### DATA RECORDS
Lemma crawlPage_told st0 late u d p st :
  told st0 st late →
  wp (crawlPage u d p) (fun _ st' => told st0 st' late)
     (fun st' => told st0 st' late) st.
Proof.
  intros H. unfold crawlPage. wp_steps; try told_auto.
  - wp_call (isAllowedByRobots_told st0 late); [told_auto| |done].
    intros allowed st' H'. wp_steps; [done|].
    by apply fetchLoop_told.
  - apply fetchLoop_told. told_auto.
Qed.

Lemma dispatch_told st0 late batch st :
  told st0 st late →
  wp (dispatch batch) (fun _ st' => told st0 st' late)
     (fun st' => told st0 st' late) st.
Proof.
  revert st. induction batch as [|item rest IH]; intros st H;
    simpl; wp_steps; [done|].
  apply wp_settle. wp_call (crawlPage_told st0 late); [done| |].
  - intros v st' H'. wp_call IH; [done| |done]. intros. by wp_steps.
  - intros st' H'. split; [done|]. intros e _.
    wp_call IH; [done| |done]. intros. by wp_steps.
Qed.

Lemma enqueueNew_told st0 late newUrls d parent queue st :
  told st0 st late →
  wp (enqueueNew newUrls d parent queue) (fun _ st' => told st0 st' late)
     (fun st' => told st0 st' late) st.
Proof.
  revert queue st. induction newUrls as [|u rest IH]; intros queue st H;
    simpl; wp_steps; try done; apply IH; told_auto.
Qed.

Lemma handleResult_told st0 item result queue st :
  told st0 st [] →
  wp (handleResult item result queue) (fun _ st' => told st0 st' [])
     (fun st' => ∃ late, told st0 st' late ∧ (length late ≤ 1)%nat) st.
Proof.
  intros H. unfold handleResult, emit_error.
  destruct result as [[r|]|reason]; wp_steps; try done.
  - exists [r]. split; [|done]. by apply (told_push st0 st).
  - set (st1 := set_results _ _).
    assert (told st0 st1 [r]) as H1 by (by apply (told_push st0 st)).
    clearbody st1.
    wp_call (enqueueNew_told st0 [r]); [done| |].
    + intros queue' st2 H2. wp_steps. by apply (told_page st0 st2 _ r).
    + intros st2 H2. by exists [r].
  - apply (told_page st0
             (set_results (fun rs => rs ++ [r])
                (set_trace (cons (EvResult r)) st)) _ r); [|done..].
    by apply (told_push st0 st).
  - by apply (told_failure st0 st _ (Item.url item) reason).
  - exists []. split; [|simpl; lia].
    by apply (told_failure st0 st _ (Item.url item) reason).
Qed.

Lemma handleResults_told st0 batch batchResults queue st :
  told st0 st [] →
  wp (handleResults batch batchResults queue)
     (fun _ st' => told st0 st' [])
     (fun st' => ∃ late, told st0 st' late ∧ (length late ≤ 1)%nat) st.
Proof.
  revert batchResults queue st.
  induction batch as [|item batch IH]; intros [|r rs] queue st H; simpl;
    wp_steps; try done.
  wp_call (handleResult_told st0); [done| |done].
  intros queue' st' H'. by apply IH.
Qed.

Lemma crawlLoop_told st0 fuel queue st :
  told st0 st [] →
  wp (crawlLoop fuel queue) (fun _ st' => told st0 st' [])
     (fun st' => ∃ late, told st0 st' late ∧ (length late ≤ 1)%nat) st.
Proof.
  revert queue st. induction fuel as [|fuel IH]; intros queue st H;
    simpl; wp_steps; try done.
  - exists []. split; [done|simpl; lia].
  - wp_call (dispatch_told st0 []); [done| |].
    + intros rs st1 H1. wp_call (handleResults_told st0); [done| |done].
      intros queue' st2 H2. wp_steps; apply IH; try done. told_auto.
    + intros st1 H1. exists []. split; [done|simpl; lia].
Qed.

(** X24. What the listeners are told.  When [crawl] returns, the run has
    emitted one 'page' event for each result it has added, in the order
    of the results, one 'error' event for each URL it has added to the
    failed set, and then one 'complete' event, its last event, with the
    number of results.  When the run does not return, no 'complete' event
    is emitted, and at most the last result added has gone without its
    'page' event. *)
Theorem crawl_announces (fuel : nat) (startUrl : string) (st : Crawler) :
  wp (crawl fuel startUrl)
     (fun _ st' =>
        ∃ evs,
          trace st' = EvEmitComplete (length (results st')) :: evs
                      ++ trace st ∧
          results st' = results st ++ rev (pagesOf evs) ∧
          errorsOf evs = failures evs ∧
          completions evs = [])
     (fun st' =>
        ∃ evs late,
          trace st' = evs ++ trace st ∧
          results st' = results st ++ rev (pagesOf evs) ++ late ∧
          (length late ≤ 1)%nat ∧
          errorsOf evs = failures evs ∧
          completions evs = [])
     st.
Proof.
  unfold crawl, emit_fatal. wp_steps. apply wp_try_catch.
  wp_call (crawlLoop_told st fuel [Item.mk startUrl 0 None] st);
    [apply told_refl| |].
  - intros [] st1 (evs & Ht & Hr & He & Hc). wp_steps. simpl.
    exists evs. rewrite Ht, Hr. by rewrite app_nil_r.
  - intros st1 (late & (evs & Ht & Hr & He & Hc) & Hl).
    split; [by exists evs, late|]. intros e _.
    wp_steps; simpl; exists (EvEmitFatal e :: evs), late;
      by rewrite Ht, Hr.
Qed.

(** ** The program of [src/app.js] *)

Lemma crawl_depths fuel startUrl st :
  Forall (fun r => (depth r ≤ maxDepth (options st))%nat) (results st) →
  Forall (fun r => (depth r ≤ maxDepth (options st))%nat)
         (results (crawl fuel startUrl st).2).
Proof.
  intros H0. destruct (crawl_History fuel startUrl st) as [evs H].
  rewrite (History_results _ _ _ H). apply Forall_app. split; [done|].
  apply Forall_rev, Forall_forall. intros r Hr.
  apply elem_of_pushedResults, list_elem_of_split in Hr as (l1 & l2 & ->).
  destruct (History_inv _ _ _ _ _ H) as (st2 & H2 & Hg). simpl in Hg.
  by rewrite (History_options _ _ _ H2) in Hg.
Qed.

(** X19. The program of app.js.  Once the class is loaded, whatever the
    network answers, [runCrawler] builds its crawler and ends in the [try]
    block: [crawl]
    returns, with at most 14 results (the 10 of [maxPages], less one, plus
    a batch of 5), all of depth 0 or 1, and a summary that counts them;
    the [catch] block is never entered. *)
Theorem runCrawler_returns (w : World) :
  ∃ fuel rs summary st',
    (∀ fuel', (fuel ≤ fuel')%nat →
              runCrawler fuel' w
              = inr (Normal (App.Returned rs summary), st')) ∧
    (length rs ≤ 14)%nat ∧
    Forall (fun r => (depth r ≤ 1)%nat) rs ∧
    totalPages summary = length rs.
Proof.
  unfold runCrawler.
  destruct (WebCrawler App.options w) as [e|crawler] eqn:Ec;
    [by vm_compute in Ec|].
  assert (ready (on_error crawler)) as Hst.
  { apply (WebCrawler_ready _ _ _ Ec). intros pattern u Hp.
    by apply elem_of_nil in Hp. }
  assert (crawler = fresh (mergeOptions App.options) w) as Hc
    by (unfold WebCrawler in Ec; simpl in Ec; congruence).
  set (st := on_error crawler) in *.
  set (seed := [Item.mk App.startUrl 0 None]).
  destruct (crawlLoop_terminates seed st Hst) as (fuel & st1 & E).
  exists fuel, (results st1),
    (summarize st1 (date_now (world st)) (date_now (world st1))),
    (set_trace (cons (EvEmitComplete (length (results st1)))) st1).
  assert (∀ fuel', (fuel ≤ fuel')%nat →
            crawl fuel' App.startUrl st
            = (Normal (results st1,
                       summarize st1 (date_now (world st))
                                 (date_now (world st1))),
               set_trace (cons (EvEmitComplete (length (results st1))))
                         st1)) as Hrun.
  { intros fuel' Hf.
    pose proof (crawlLoop_fuel_mono fuel fuel' seed st) as Hm.
    rewrite E in Hm. specialize (Hm ltac:(done) Hf).
    unfold crawl, bind at 1, now at 1, try_catch.
    unfold bind at 1. fold seed. rewrite Hm.
    by unfold bind, now, get, log, modify, ret. }
  split_and!.
  - intros fuel' Hf. unfold try_catch, bind. by rewrite (Hrun fuel' Hf).
  - pose proof (crawl_page_bound_from fuel App.startUrl st 14) as Hb.
    rewrite (Hrun fuel) in Hb by done. apply Hb; subst st crawler; simpl; lia.
  - pose proof (crawl_depths fuel App.startUrl st) as Hd.
    rewrite (Hrun fuel) in Hd by done.
    assert (maxDepth (options st) = 1%nat) as Hmax
      by (by subst st crawler).
    rewrite Hmax in Hd. apply Hd. subst st crawler. simpl. constructor.
  - done.
Qed.

(** ** Strings *)

(** Each white space on its own trims to the empty string. *)
Lemma trim_whiteSpace w : w ∈ whiteSpace → trim w = "".
Proof.
  unfold whiteSpace. simpl. intros H.
  repeat (apply elem_of_cons in H as [->|H]; [by vm_compute|]).
  by apply elem_of_nil in H.
Qed.

(** A no-break space, a space, [Home], a line separator and a line feed;
    inner white space stays. *)
Example trim_unicode :
  trim (utf8 [194; 160; 32; 72; 111; 109; 101; 226; 128; 168; 10]) = "Home" ∧
  trim (utf8 [97; 194; 160; 98; 239; 187; 191])
  = utf8 [97; 194; 160; 98].
Proof. by vm_compute. Qed.

(** [length] counts code units: one for a no-break space, two for a code
    point outside the basic plane (here U+1F600). *)
Example js_length_units :
  js_length "title" = 5%nat ∧ js_length (utf8 [194; 160]) = 1%nat ∧
  js_length (utf8 [226; 128; 168]) = 1%nat ∧
  js_length (utf8 [240; 159; 152; 128]) = 2%nat.
Proof. by vm_compute. Qed.

(** ** The extractors *)

Lemma foldl_omap {A B} (f : A → option B) (l : list A) (acc : list B) :
  foldl (fun acc x => match f x with Some y => acc ++ [y] | None => acc end)
        acc l
  = acc ++ omap f l.
Proof.
  revert acc. induction l as [|x l IH]; intros acc; simpl.
  - by rewrite app_nil_r.
  - rewrite IH. destruct (f x); [|done]. by rewrite <- app_assoc.
Qed.

Lemma foldl_agree {A B} (f g : B → A → B) (l : list A) (acc : B) :
  (∀ b x, f b x = g b x) → foldl f acc l = foldl g acc l.
Proof.
  intros H. revert acc. induction l as [|x l IH]; intros acc; simpl;
    [done|]. by rewrite H, IH.
Qed.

### ACTIVITY
Of the lines above, extract only those from the line with "totalPages summary = length rs." to the line with "by apply elem_of_nil in Hp.", both included, exactly as written.

### EXERCISE ANSWER
    totalPages summary = length rs.
Proof.
  unfold runCrawler.
  destruct (WebCrawler App.options w) as [e|crawler] eqn:Ec;
    [by vm_compute in Ec|].
  assert (ready (on_error crawler)) as Hst.
  { apply (WebCrawler_ready _ _ _ Ec). intros pattern u Hp.
    by apply elem_of_nil in Hp. }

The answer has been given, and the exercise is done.